= Beginning of Section =

(** X18. When no send fails and every conversation log involved can be
    read and written, [broadcast_message] returns; each session other
    than the sender's is sent [sender: text] once, in the order of
    registration, and nothing else is sent; the registries are left as
    they were; and for each recipient the log of the sender and that
    recipient holds an entry for the message. *)
Theorem broadcast_message_delivers σ message sender_socket :
  (forall t s, send_fails t s = false) ->
  (forall p, unwritable p = false) ->
  let sender_name := default "Unknown" (Dict.get sender_socket (clients σ)) in
  (forall cs cn, (cs, cn) ∈ clients σ -> cs <> sender_socket ->
     is_Some (history_of (files σ !! conversation_log sender_name cn))) ->
  let r := broadcast_message message sender_socket σ in
  r.1 = Ok tt
  /\ emitted σ r.2 =
       map (fun s => EvSend SPublic s (sender_name +:+ ": " +:+ message) true)
         (others sender_socket (clients σ))
  /\ same_sessions σ r.2 /\ same_groups σ r.2
  /\ (forall cs cn, (cs, cn) ∈ clients σ -> cs <> sender_socket ->
        exists ts, logged (conversation_log sender_name cn)
                     (chat_entry ts sender_name cn message "direct")
                     (files r.2)).
Proof.
  intros Hsend Hw sender_name Hread. cbv zeta.
  unfold broadcast_message. rewrite bind_gets. fold sender_name.
  destruct (broadcast_loop_ok sender_name message sender_socket
              (length (clients σ)) (clients σ) Hsend Hw σ eq_refl Hread)
    as (H1 & H2 & H3 & H4 & _ & _ & _ & H8).
  split; [exact H1|]. split; [exact (emitted_app _ _ _ H2)|].
  split; [exact H3|]. split; [exact H4|]. exact H8.
Qed.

= End of Section =

- WHAT YOU ARE ASKED TO DO:
I would like you to output every record exactly as written.

- TASK ANSWER:
(** X18. When no send fails and every conversation log involved can be
    read and written, [broadcast_message] returns; each session other
    than the sender's is sent [sender: text] once, in the order of
    registration, and nothing else is sent; the registries are left as
    they were; and for each recipient the log of the sender and that
    recipient holds an entry for the message. *)
Theorem broadcast_message_delivers σ message sender_socket :
  (forall t s, send_fails t s = false) ->
  (forall p, unwritable p = false) ->
  let sender_name := default "Unknown" (Dict.get sender_socket (clients σ)) in
  (forall cs cn, (cs, cn) ∈ clients σ -> cs <> sender_socket ->
     is_Some (history_of (files σ !! conversation_log sender_name cn))) ->
  let r := broadcast_message message sender_socket σ in
  r.1 = Ok tt
  /\ emitted σ r.2 =
       map (fun s => EvSend SPublic s (sender_name +:+ ": " +:+ message) true)
         (others sender_socket (clients σ))
  /\ same_sessions σ r.2 /\ same_groups σ r.2
  /\ (forall cs cn, (cs, cn) ∈ clients σ -> cs <> sender_socket ->
        exists ts, logged (conversation_log sender_name cn)
                     (chat_entry ts sender_name cn message "direct")
                     (files r.2)).
Proof.
  intros Hsend Hw sender_name Hread. cbv zeta.
  unfold broadcast_message. rewrite bind_gets. fold sender_name.
  destruct (broadcast_loop_ok sender_name message sender_socket
              (length (clients σ)) (clients σ) Hsend Hw σ eq_refl Hread)
    as (H1 & H2 & H3 & H4 & _ & _ & _ & H8).
  split; [exact H1|]. split; [exact (emitted_app _ _ _ H2)|].
  split; [exact H3|]. split; [exact H4|]. exact H8.
Qed.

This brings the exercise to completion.